Вышли книги стихов Лидии Григорьевой - "Свидание", "Майский сад", "Свет виноградный", "Круг общения: Житейская хроника", "Любовный голод", "Сумасшедший садовник", "Воспитание сада", "Небожитель", "Сновидение в саду". В этом году вышли книги стихов "Сады земные и небесные" и "Русская жена английского джентльмена", тираж которых продавался на Книжной ярмарке в Москве на Красной площади.
Лидия Григорьева - член Союза писателей России, Всемирной Академии Искусства и Культуры (Калифорния -Тайвань), Европейского Общества культуры, Международного Пен-клуба. Живет в Лондоне и в Москве.
Повсюду, где за эти годы мне довелось встречаться с Лидией Григорьевой, в моем сердце возникала необыкновенная приязнь.
Лидия всегда была со своим мужем - выдающимся прозаиком, поэтом и мыслителем Равилем Бухараевым - к сожалению рано ушедшим. Тем не менее, обладая необыкновенным тактом, Лидия общалась и со мной, мы читали стихи, и шутили - порой так остроумно, что шутки запоминались надолго.
Для сравнительного жизнеописания судьбы Лидии Григорьевой я бы выбрал графиню Самойлову, которая в Риме имела блестящий салон, дружила и покровительствовала художнику Карлу Брюллову, - на картине “Уходящая с бала” именно она, да и на великом полотне “Гибель Помпеи” современники находили несколько похожих на неё женских фигур.

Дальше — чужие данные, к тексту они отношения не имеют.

(** * ng-toastly: the toast lifecycle engine, its components and the
      animation orchestrator

    A shallow embedding of
    - [lib/services/toast.service.ts]          (module [ToastService]),
    - [lib/constants/toast.constants.ts]       (constants),
    - [lib/types/toast.type.ts], [toast-config.type.ts], [toast-error.type.ts],
    - [lib/components/toast-item], [lib/components/toast-container],
    - [lib/animations/animation.service.ts] and its presets.

    Conventions.  A JavaScript [number] that holds milliseconds, a percentage
    or a count is an integer ([Z]); [Date.now()] and the id counter are
    naturals ([N]).  A field [f?: T] is [option T].  The service mutates its
    own fields and the host's timer queue: both live in one [World] that the
    operations thread through a small state-and-exception monad, so that a
    [throw] is visible together with the state it leaves behind. *)

From Stdlib Require Import ZArith NArith QArith Lia Ascii.
From Stdlib Require Import DecimalString DecimalN DecimalZ.
From stdpp Require Import gmap strings list.

Local Open Scope string_scope.
Local Open Scope list_scope.
Local Open Scope Z_scope.

(* ===================================================================== *)
(** ** JavaScript primitives used by the sources *)
(* ===================================================================== *)

Module Js.

(** [`${n}`] for a non-negative integer. *)
Definition stringOfN (n : N) : string := NilZero.string_of_uint (N.to_uint n).

(** [`${z}`] for an integer. *)
Definition stringOfZ (z : Z) : string := NilZero.string_of_int (Z.to_int z).

(** [s.startsWith(p)]. *)
Fixpoint startsWith (s p : string) : bool :=
  match p, s with
  | EmptyString, _ => true
  | String _ _, EmptyString => false
  | String a p', String b s' => if Ascii.eqb a b then startsWith s' p' else false
  end.

(** [s.includes(p)]. *)
Fixpoint includes (s p : string) : bool :=
  startsWith s p ||
  match s with
  | EmptyString => false
  | String _ s' => includes s' p
  end.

Графиня Самойлова, наследница неимоверного состояния, доставшегося ей от матери и отчима - графа Литте (непосредственного начальника камер-юнкера Пушкина) - все своё наследство промотала.

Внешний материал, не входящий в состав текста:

(** [blogPost.WriteHtml]: the error, the post with the fields the call
    assigned, the writer and the world after the call.  [parser.New()] never
    returns nil, so the [log.Fatal] branch is left out; [PanicNilPointer]
    stands for [dtPosted.Format] on a nil pointer. *)
Definition WriteHtml {W} `{Writer W} (p : blogPost) (w : W) (σ : World)
    : option error * blogPost * W * World :=
  match os_ReadFile (FilePath p) σ with
  | None => (Some (ErrReadFile (FilePath p)), p, w, σ)
  | Some file =>
      let σ := set_htmlRenderer true σ in
      let nodes := parser_Parse L file in
      match scan_nodes nodes None [] with
      | Err e => (Some e, p, w, σ)
      | Ok (None, _) => (Some ErrNoHeading, p, w, σ)
      | Ok (Some heading, paragraphs) =>
          let p := set_Heading (Replace heading_replacer (markdown_Render L heading)) p in
          match paragraphs with
          | [] => (Some ErrNoParagraphs, p, w, σ)
          | _ :: _ =>
              let p := set_Content (join (markdown_Render L <$> paragraphs)) p in
              match resolve_dtPosted p σ with
              | (Err e, σ) => (Some e, p, w, σ)
              | (Ok None, σ) => (Some PanicNilPointer, p, w, σ)
              | (Ok (Some dtPosted), σ) =>
                  let p := set_DtPosted (DateOnly_text (Format_DateOnly dtPosted)) p in
                  match template_Parse L (template p) with
                  | ParseFailed => (Some ErrTemplateParse, p, w, σ)
                  | Parsed None => (Some ErrTemplateTreeEmpty, p, w, σ)
                  | Parsed (Some tmpl) =>
                      match template_Execute L tmpl p with
                      | None => (Some ErrTemplateExecute, p, w, σ)
                      | Some buf =>
                          let '(w', ok) := io_Write w buf in
                          (if ok then None else Some ErrWriter, p, w', σ)
                      end
                  end
              end
          end
      end
  end.

(** ** blog.go *)

Record blog := mkBlog { Posts : list blogPost; Directory : string }.

(** The loop of [RenderPosts], all posts writing to [htmlBuffer]. *)
Fixpoint RenderPosts_loop (posts : list blogPost) (htmlBuffer : string) (σ : World)
    : (string * option error) * list blogPost * World :=
  match posts with
  | [] => ((htmlBuffer, None), [], σ)
  | post :: rest =>
      match WriteHtml post htmlBuffer σ with
      | (Some err, post', _, σ') =>
          (("", Some (ErrRenderPost (GetFilePath post) err)), post' :: rest, σ')
      | (None, post', htmlBuffer', σ') =>
          let '(r, rest', σ'') := RenderPosts_loop rest htmlBuffer' σ' in
          (r, post' :: rest', σ'')
      end
  end.

(** [blog.RenderPosts]: the bytes and the error returned, the posts and
    the world after the call. *)
Definition RenderPosts (b : blog) (σ : World)
    : (string * option error) * blog * World :=
  let '(r, posts', σ') := RenderPosts_loop (Posts b) "" σ in
  (r, mkBlog posts' (Directory b), σ').

(** The state the goroutines of [RenderPostsAsync] share: the slots, the
    first error kept by the [errgroup.Group], the posts and the world. *)
Record group := mkGroup {
  bufSlice : list string;
  first_err : option error;
  g_posts : list blogPost;
  g_world : World
}.

(** The goroutine of the post at index [i], run to completion. *)
Definition run_task (g : group) (i : nat) : group :=
  match g_posts g !! i with
  | None => g
  | Some p =>
      match WriteHtml p "" (g_world g) with
      | (Some err, p', _, σ') =>
          mkGroup (bufSlice g)
                  (match first_err g with Some e => Some e | None => Some err end)
                  (<[i := p']> (g_posts g)) σ'
      | (None, p', buf, σ') =>
          mkGroup (<[i := buf]> (bufSlice g)) (first_err g)
                  (<[i := p']> (g_posts g)) σ'
      end
  end.

(** [blog.RenderPostsAsync]; [sched] is the order in which the goroutines
    run, each of them without interruption by another. *)
Definition RenderPostsAsync (sched : list nat) (b : blog) (σ : World)
    : (string * option error) * blog * World :=
  let g0 := mkGroup (replicate (List.length (Posts b)) "") None (Posts b) σ in
  let g := foldl run_task g0 sched in
  match first_err g with
  | Some _ => (("", None), mkBlog (g_posts g) (Directory b), g_world g)
  | None => ((join (bufSlice g), None), mkBlog (g_posts g) (Directory b), g_world g)
  end.

End blogpost.

(** ** Two goroutines in [Acquire] *)

(** Where a goroutine stands in [Acquire]: the calls [pool.Load],
    [createSqliteRegistry] and [pool.LoadOrStore] are its three steps. *)
Inductive acquire_pc :=
  | AtLoad
  | AtCreate
  | AtLoadOrStore (registry : sqliteRegistry)
  | Returned (r : Result sqliteRegistry).

Definition acquire_step (directory : string) (pc : acquire_pc) (σ : World)
    : acquire_pc * World :=
  match pc with
  | AtLoad =>
      match sqlitePool σ !! directory with
      | Some loadedRegistry => (Returned (Ok loadedRegistry), σ)
      | None => (AtCreate, σ)
      end
  | AtCreate =>
      match createSqliteRegistry directory σ with
      | (Err e, σ1) => (Returned (Err e), σ1)
      | (Ok registry, σ1) => (AtLoadOrStore registry, σ1)
      end
  | AtLoadOrStore registry =>
      (Returned (Ok registry), set_sqlitePool (LoadOrStore directory registry) σ)
  | Returned r => (Returned r, σ)
  end.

Лидия же Григорьева в жизни всего добилась сама - необыкновенным обоянием, настойчивостью, а главное - неустанной работой над рукописями, над теле-фильмами о русских поэтах в Лондоне - и Лидия Григорьева только приумножила - и свою, и жизнь почитателей - своим творчеством!
Замечательное видео-интервью с Лидии Григорьевой, в котором при монтаже практически ничего не вырезано, было предварительно выставлено на наших социальных страницах, и за несколько дней набрало множество лайков, и восторженных отзывов.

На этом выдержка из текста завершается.